According to http://www.supermicro.com/support/resources/OS/C226.cfm the board is tested with FreeBSD 9.1.

I would check the RAM and PSU first, before trying to find errors in the kernel. Is the kernel panic reproducible?


----------



## cryptidfan (Jan 3, 2014)

Thanks for the reply and the suggestions. Yup, compatibility with FreeBSD is one of the reasons I chose this board. I'm using a SuperMicro SC825 chassis with dual 740 W PSU's so I've kinda kind of discounted PSU issues, for now. The panics have occurred while running the following command to exercise the hard drives: `dd if=/dev/zero of=/dev/ada[i]n[/i] bs=100m &`.

There are eight 4 TB SATA drives in the machine. Four drives are connected to the on-board controller and four are connected to an Adaptec AAR-1430SA PCIe controller. I've had panics running the dd command on all eight drives simultaneously, on just the drives connected to the on-board controller and on just the drives connected to the Adaptec controller. I've been wrestling with this issue off and on for the past several weeks so the fog of war is starting to descend but I think I also had at least one panic when the system was idle. However, that might be a misplaced memory from my troubles trying to use NanoBSD on a USB drive with this board.

The board has 8 GB ECC memory that has successfully passed at least one iteration of Memtest86+. Any further troubleshooting suggestions would be greatly appreciated.


----------



## wblock@ (Jan 3, 2014)

Even if it has a decent power supply, try a different one.


----------



## cryptidfan (Jan 3, 2014)

Again, thanks for the advice. Unfortunately for me, the SC825 chassis is the only beast of its kind here and I didn't anticipate having two faulty PSU's out of the box, so I don't have spares yet. They are now on the way. Until they arrive I'll run Memtest for a couple of days, run some more drive exercises and do whatever else I can come up with in an attempt to unearth some hopefully useful faults/clues.


----------



## wblock@ (Jan 3, 2014)

Sorry, I missed the earlier part where you had described the power supplies.  Since they are redundant, it is worth trying each alone.


----------



## cryptidfan (Jan 4, 2014)

No worries.  This is a prototype and one of three that I intend to build so I just went ahead and ordered my next chassis.  I'll borrow the PSU's from the new chassis for troubleshooting purposes.  Whether or not I use a Supermicro X10SLH-F motherboard remains to be seen.  So far the problem motherboard has run Memtest for 19 hours and 15 iterations successfully.  This is longer than it ever went without a kernel panic when I ran my drive exercises.  If it makes it to Monday I'll consider the memory good and look elsewhere.


----------



## kpa (Jan 4, 2014)

Try the latest release candidate RC4 of FreeBSD 10.0 and see if it makes any difference.

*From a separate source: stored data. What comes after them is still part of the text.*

(** [async_update], case by case. *)
Lemma async_update_eq (s : State D) :
  async_update s
  = match call Update s with
    | (Ok _, _) =>
        if renewal_due s || came_back s then resubscribe (after_update s)
        else (Ok tt, after_update s)
    | (Raise e, s1) =>
        if is_request_error e
        then (Ok tt, add_log DEBUG "Device unavailable"
                       (mark_available false s1))
        else (Raise e, s1)
    end.
Proof.
  unfold async_update, renewal_due, came_back, after_update, refresh_time.
  unfold bind at 1. unfold get_entity at 1.
  unfold bind at 1. unfold except_request_errors at 1.
  unfold bind at 1.
  pose proof (call_entity Update s) as Hentity.
  destruct (call Update s) as [[[]|e] s1]; cbn [fst snd] in *.
  - unfold bind at 1. unfold set_available at 1. unfold ret at 1.
    cbn [negb]. unfold bind at 1.
    destruct (now_eq (mark_available true s1)) as (Hnow & Hent & _).
    rewrite Hnow. unfold bind at 1. unfold get_entity at 1.
    rewrite Hent. cbn [mark_available entity device _available
                         _subscription_renew_time].
    rewrite Hentity, andb_true_r.
    by destruct (_ || _).
  - destruct (is_request_error e); [|done].
    by cbn.
Qed.

Lemma resubscribe_eq (s : State D) :
  resubscribe s
  = match subscribe_services s with
    | (Ok granted, s1) =>
        (Ok tt,
         with_renew_time
           (Some (fst (utcnow (device s1)) + timedelta_truediv granted 2)%Z)
           (snd (now s1)))
    | (Raise e, s1) =>
        if is_request_error e
        then (Ok tt, add_log DEBUG "Could not (re)subscribe"
                       (mark_available false s1))
        else (Raise e, s1)
    end.
Proof.
  unfold resubscribe, except_request_errors. unfold bind at 1.
  destruct (subscribe_services s) as [[granted|e] s1].
  - unfold bind. destruct (now_eq s1) as (-> & _). done.
  - destruct (is_request_error e); [|done]. by cbn.
Qed.

Lemma subscribe_services_calls (s : State D) :
  calls (snd (subscribe_services s)) = calls s ++ [SubscribeServices]
  /\ entity (snd (subscribe_services s)) = entity s.
Proof.
  unfold subscribe_services. by destruct (async_subscribe_services (device s)).
Qed.

Lemma resubscribe_calls (s : State D) :
  calls (snd (resubscribe s)) = calls s ++ [SubscribeServices].
Proof.
  rewrite resubscribe_eq.
  destruct (subscribe_services_calls s) as [Hcalls _].
  destruct (subscribe_services s) as [[granted|e] s1]; cbn [snd] in *.
  - destruct (now_eq s1) as (_ & _ & Hnow). cbn. by rewrite Hnow.
  - by destruct (is_request_error e).
Qed.

Lemma after_update_calls (s : State D) :
  calls (after_update s) = calls s ++ [Update]
  /\ entity (after_update s)
     = mkEntity true (_subscription_renew_time (entity s)).
Proof.
  unfold after_update.
  destruct (now_eq (snd (set_available true (snd (call Update s)))))
    as (_ & -> & ->).
  cbn. by rewrite call_calls, call_entity.
Qed.

Lemma async_update_filters (s : State D) :
  raises_request_error (fst (async_update s)) = false.
Proof.
  rewrite async_update_eq.
  destruct (call Update s) as [[[]|e] s1].
  - destruct (_ || _); [|done]. rewrite resubscribe_eq.
    destruct (subscribe_services _) as [[granted|e] s2]; [done|].
    by destruct (is_request_error e) eqn:He.
  - by destruct (is_request_error e) eqn:He.
Qed.

(** C6. No timeout or transport error leaves a renderer command or the
    refresh. The decorator turns such an error of the method it wraps into
    a normal return and one error line in the log; the refresh turns a
    failed state fetch, and a failed subscription, into a normal return
    with the entity marked unavailable and a debug line. *)
Theorem request_errors_do_not_propagate (c : Command) (s : State D) :
  raises_request_error (fst (invoke c s)) = false
  /\ raises_request_error (fst (async_update s)) = false
  /\ (forall name (func : P D unit),
        raises_request_error (fst (func s)) = true ->
        catch_request_errors name func s
        = (Ok tt,
           add_log ERROR ("Error during call " +:+ name) (snd (func s))))
  /\ (raises_request_error (fst (call Update s)) = true ->
      async_update s
      = (Ok tt,
         add_log DEBUG "Device unavailable"
           (mark_available false (snd (call Update s)))))
  /\ (update_ok s = true ->
      renewal_due s || came_back s = true ->
      raises_request_error (fst (subscribe_services (after_update s))) = true ->
      async_update s
      = (Ok tt,
         add_log DEBUG "Could not (re)subscribe"
           (mark_available false
              (snd (subscribe_services (after_update s)))))).
Proof.
  split; [apply invoke_filters|].
  split; [apply async_update_filters|].
  split; [intros name func; apply catch_request_errors_logs|].
  split.
  - rewrite async_update_eq.
    destruct (call Update s) as [[[]|e] s1]; cbn; [done|]. by intros ->.
  - rewrite async_update_eq. unfold update_ok.
    destruct (call Update s) as [[[]|e] s1]; cbn [fst is_ok]; [|done].
    intros _ -> Hraises. rewrite resubscribe_eq.
    destruct (subscribe_services (after_update s)) as [[granted|e] s2];
      cbn in Hraises |- *; [done|].
    by rewrite Hraises.
Qed.

(** C7. A refresh sends the state fetch and, exactly when the fetch
    succeeded and either a stored renewal time has been reached by the time
    read after the fetch or the entity was unavailable before, one
    subscription request. Without a subscription the refresh leaves the
    renewal time as it was. A subscription that grants a duration sets the
    renewal time to the time read after the grant plus half the duration;
    one that fails with a timeout or transport error marks the entity
    unavailable. Half of 1800 seconds is 900 seconds. *)
Theorem refresh_resubscribes_when_due (s : State D) :
  calls (snd (async_update s))
  = calls s
    ++ (if update_ok s && (renewal_due s || came_back s)
        then [Update; SubscribeServices]
        else [Update])
  /\ (update_ok s = true ->
      renewal_due s || came_back s = false ->
      async_update s = (Ok tt, after_update s)
      /\ _subscription_renew_time (entity (after_update s))
         = _subscription_renew_time (entity s))
  /\ (forall granted s',
        update_ok s = true ->
        renewal_due s || came_back s = true ->
        subscribe_services (after_update s) = (Ok granted, s') ->
        fst (async_update s) = Ok tt
        /\ entity (snd (async_update s))
           = mkEntity true
               (Some (fst (utcnow (device s'))
                      + timedelta_truediv granted 2)%Z))
  /\ (update_ok s = true ->
      renewal_due s || came_back s = true ->
      raises_request_error (fst (subscribe_services (after_update s))) = true ->
      fst (async_update s) = Ok tt
      /\ _available (entity (snd (async_update s))) = false)
  /\ timedelta_truediv (1800 * 1000000)%Z 2%Z = (900 * 1000000)%Z.
Proof.
  split.
  { rewrite async_update_eq. unfold update_ok.
    pose proof (call_calls Update s) as Hcall.
    destruct (after_update_calls s) as [Hafter _].
    destruct (call Update s) as [[[]|e] s1]; cbn [fst snd is_ok andb] in *.
    - destruct (_ || _); cbn [snd].
      + rewrite resubscribe_calls, Hafter. by rewrite <- app_assoc.
      + done.
    - by destruct (is_request_error e). }
  split.
  { intros Hok Hwanted. rewrite async_update_eq. unfold update_ok in Hok.
    destruct (after_update_calls s) as [_ Hentity].
    destruct (call Update s) as [[[]|e] s1]; [|done].
    rewrite Hwanted. split; [done|]. by rewrite Hentity. }
  split.
  { intros granted s' Hok Hwanted Hsub. rewrite async_update_eq.
    unfold update_ok in Hok.
    destruct (subscribe_services_calls (after_update s)) as [_ Hentity].
    destruct (after_update_calls s) as [_ Hafter].
    destruct (call Update s) as [[[]|e] s1]; [|done].
    rewrite Hwanted, resubscribe_eq, Hsub. cbn [fst snd].
    split; [done|].
    destruct (now_eq s') as (_ & Hnow & _).
    unfold with_renew_time. cbn [entity]. rewrite Hnow.
    rewrite Hsub in Hentity. cbn [snd] in Hentity.
    by rewrite Hentity, Hafter. }
  split; [|reflexivity].
  intros Hok Hwanted Hraises. rewrite async_update_eq.
  unfold update_ok in Hok.
  destruct (call Update s) as [[[]|e] s1]; [|done].
  rewrite Hwanted, resubscribe_eq.
  destruct (subscribe_services (after_update s)) as [[granted|e] s2];
    cbn in Hraises |- *; [done|].
  by rewrite Hraises.
Qed.

End Entity.

(** C5 as stated fails: a renderer that declares no action at all still
    receives the volume call. *)
Lemma undeclared_set_volume_reaches_device :
  ~ (forall (c : Command) (s : State Mock),
       declared c (device s) = false ->
       fst (invoke c s) = Ok tt /\ calls (snd (invoke c s)) = calls s).
Proof.
  intros Hclaim.
  destruct (Hclaim (SetVolume (1 # 2)) (fresh bare_renderer) eq_refl)
    as [_ Hcalls].
  discriminate Hcalls.
Qed.

(** C7 as stated fails: when the state fetch times out, a renewal that is
    due is not requested. The entity was available and its renewal time
    has passed, yet the refresh sends the fetch and nothing else. *)
Lemma due_renewal_waits_for_fetch :
  ~ (forall s : State Mock,
       calls s = [] ->
       (SubscribeServices ∈ calls (snd (async_update s))
        <-> renewal_due s = true
            \/ (came_back s = true /\ update_ok s = true))).
Proof.
  intros Hclaim.
  destruct (Hclaim overdue_unreachable eq_refl) as [_ Hsent].
  assert (SubscribeServices ∈ calls (snd (async_update overdue_unreachable)))
    as Hin by (apply Hsent; left; reflexivity).
  change (SubscribeServices ∈ [Update]) in Hin.
  rewrite elem_of_cons, elem_of_nil in Hin. by destruct Hin.
Qed.

Lemma gated_commands_skip_device_witness :
  exists note,
    invoke (SeekRelative (3 # 2)) (fresh bare_renderer)
    = (Ok tt, add_log DEBUG note (fresh bare_renderer))
    /\ calls (snd (invoke (SeekRelative (3 # 2)) (fresh bare_renderer))) = []
    /\ device (snd (invoke (SeekRelative (3 # 2)) (fresh bare_renderer)))
       = bare_renderer.
Proof.
  exact (gated_commands_skip_device (SeekRelative (3 # 2)) can_seek_rel_time
           (fresh bare_renderer) eq_refl (or_intror eq_refl)).
Defined.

ftp://ftp.freebsd.org/pub/FreeBSD/releases/amd64/amd64/ISO-IMAGES/10.0


----------



## cryptidfan (Jan 4, 2014)

Thanks, I'll try it on Monday.


----------



## cryptidfan (Jan 6, 2014)

Memtest ran 62 hours and 47 passes without error.  I've scratched memory off my list of suspects.  FreeBSD 10.0-RC4/amd64 is installed and I'm running the following command on all eight SATA drives: `dd if=/dev/zero of=/dev/ada[i]n[/i] bs=100m &`.

_I'm w_aiting to see if it still kernel panics.


----------



## cryptidfan (Jan 7, 2014)

24 hours uptime and counting, drive exercising completed on all eight drives, no kernel panics.  I'm starting to feel guardedly optimistic.  FreeBSD 10.0 might be what this motherboard needs.  _I w_ill update _the_ status in a couple days or sooner if things take a turn for the worse before then.


----------



## cryptidfan (Jan 7, 2014)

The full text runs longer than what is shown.